Requirement: What you return should be the lines from the first line of the records below through the line holding "canTrigger (updateDebounceMs g NaN) now", unchanged.

*** Provided entries Section Begins ***

(** C9, as the specification words it, fails at +Infinity and at NaN: the
    value is stored as it is, not as zero.  With +Infinity the gate of the
    example rejects the call instead of allowing every call. *)
Lemma non_finite_window_counterexample :
  debounceMs (new_DebounceGate PosInf) = PosInf /\
  debounceMs (updateDebounceMs (new_DebounceGate (of_Z 500)) PosInf) = PosInf /\
  canTrigger (new_DebounceGate PosInf) (of_Z 1000)
    = (false, new_DebounceGate PosInf) /\
  debounceMs (new_DebounceGate NaN) = NaN /\
  is_zero (debounceMs (new_DebounceGate NaN)) = False.
Proof.
  repeat split.
Qed.

(** C9 (amended): a negative window, -Infinity included, is stored as zero
    by the constructor and by [updateDebounceMs], and the gate then allows
    every call.  NaN is stored as NaN, and the gate allows every call all the
    same.  +Infinity is stored as +Infinity, and the gate rejects every call
    whose distance to the last trigger is not +Infinity. *)
Theorem window_clamped (g : DebounceGate) (w now : number) :
  (is_negative w ->
     debounceMs (new_DebounceGate w) = of_Z 0 /\
     debounceMs (updateDebounceMs g w) = of_Z 0 /\
     canTrigger (new_DebounceGate w) now
       = (true, set_lastTriggeredAt (new_DebounceGate w) now) /\
     canTrigger (updateDebounceMs g w) now
       = (true, set_lastTriggeredAt (updateDebounceMs g w) now)) /\
  (debounceMs (updateDebounceMs g NaN) = NaN /\
   canTrigger (updateDebounceMs g NaN) now
     = (true, set_lastTriggeredAt (updateDebounceMs g NaN) now)) /\
  (debounceMs (updateDebounceMs g PosInf) = PosInf /\
   (ltb (sub now (lastTriggeredAt g)) PosInf = true ->
    canTrigger (updateDebounceMs g PosInf) now = (false, updateDebounceMs g PosInf))).
Proof.
  split; [| split].
  - intros Hneg.
    assert (Hnew : debounceMs (new_DebounceGate w) = of_Z 0)
      by (simpl; now apply Math_max_0_negative).
    assert (Hupd : debounceMs (updateDebounceMs g w) = of_Z 0)
      by (simpl; now apply Math_max_0_negative).
    repeat split; try assumption.
    + apply canTrigger_zero. now rewrite Hnew.
    + apply canTrigger_zero. now rewrite Hupd.
  - split; [reflexivity |].
    unfold canTrigger. simpl.
    now destruct (sub now (lastTriggeredAt g)).
  - split; [reflexivity |].
    intros Hfar. unfold canTrigger. simpl. now rewrite Hfar.
Qed.

(** A window of -5, at construction and at update. *)
Lemma window_clamped_witness :
  debounceMs (new_DebounceGate (of_Z (-5))) = of_Z 0 /\
  canTrigger (updateDebounceMs (new_DebounceGate (of_Z 500)) NegInf) (of_Z 7)
    = (true, set_lastTriggeredAt
               (updateDebounceMs (new_DebounceGate (of_Z 500)) NegInf) (of_Z 7)).
Proof.
  split.
  - exact (proj1 (proj1 (window_clamped (new_DebounceGate (of_Z 500))
                           (of_Z (-5)) (of_Z 7)) eq_refl)).
  - exact (proj2 (proj2 (proj2 (proj1 (window_clamped
             (new_DebounceGate (of_Z 500)) NegInf (of_Z 7)) eq_refl)))).
Defined.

*** Provided entries Section Ends ***

Exercise result:
(** C9, as the specification words it, fails at +Infinity and at NaN: the
    value is stored as it is, not as zero.  With +Infinity the gate of the
    example rejects the call instead of allowing every call. *)
Lemma non_finite_window_counterexample :
  debounceMs (new_DebounceGate PosInf) = PosInf /\
  debounceMs (updateDebounceMs (new_DebounceGate (of_Z 500)) PosInf) = PosInf /\
  canTrigger (new_DebounceGate PosInf) (of_Z 1000)
    = (false, new_DebounceGate PosInf) /\
  debounceMs (new_DebounceGate NaN) = NaN /\
  is_zero (debounceMs (new_DebounceGate NaN)) = False.
Proof.
  repeat split.
Qed.

(** C9 (amended): a negative window, -Infinity included, is stored as zero
    by the constructor and by [updateDebounceMs], and the gate then allows
    every call.  NaN is stored as NaN, and the gate allows every call all the
    same.  +Infinity is stored as +Infinity, and the gate rejects every call
    whose distance to the last trigger is not +Infinity. *)
Theorem window_clamped (g : DebounceGate) (w now : number) :
  (is_negative w ->
     debounceMs (new_DebounceGate w) = of_Z 0 /\
     debounceMs (updateDebounceMs g w) = of_Z 0 /\
     canTrigger (new_DebounceGate w) now
       = (true, set_lastTriggeredAt (new_DebounceGate w) now) /\
     canTrigger (updateDebounceMs g w) now
       = (true, set_lastTriggeredAt (updateDebounceMs g w) now)) /\
  (debounceMs (updateDebounceMs g NaN) = NaN /\
   canTrigger (updateDebounceMs g NaN) now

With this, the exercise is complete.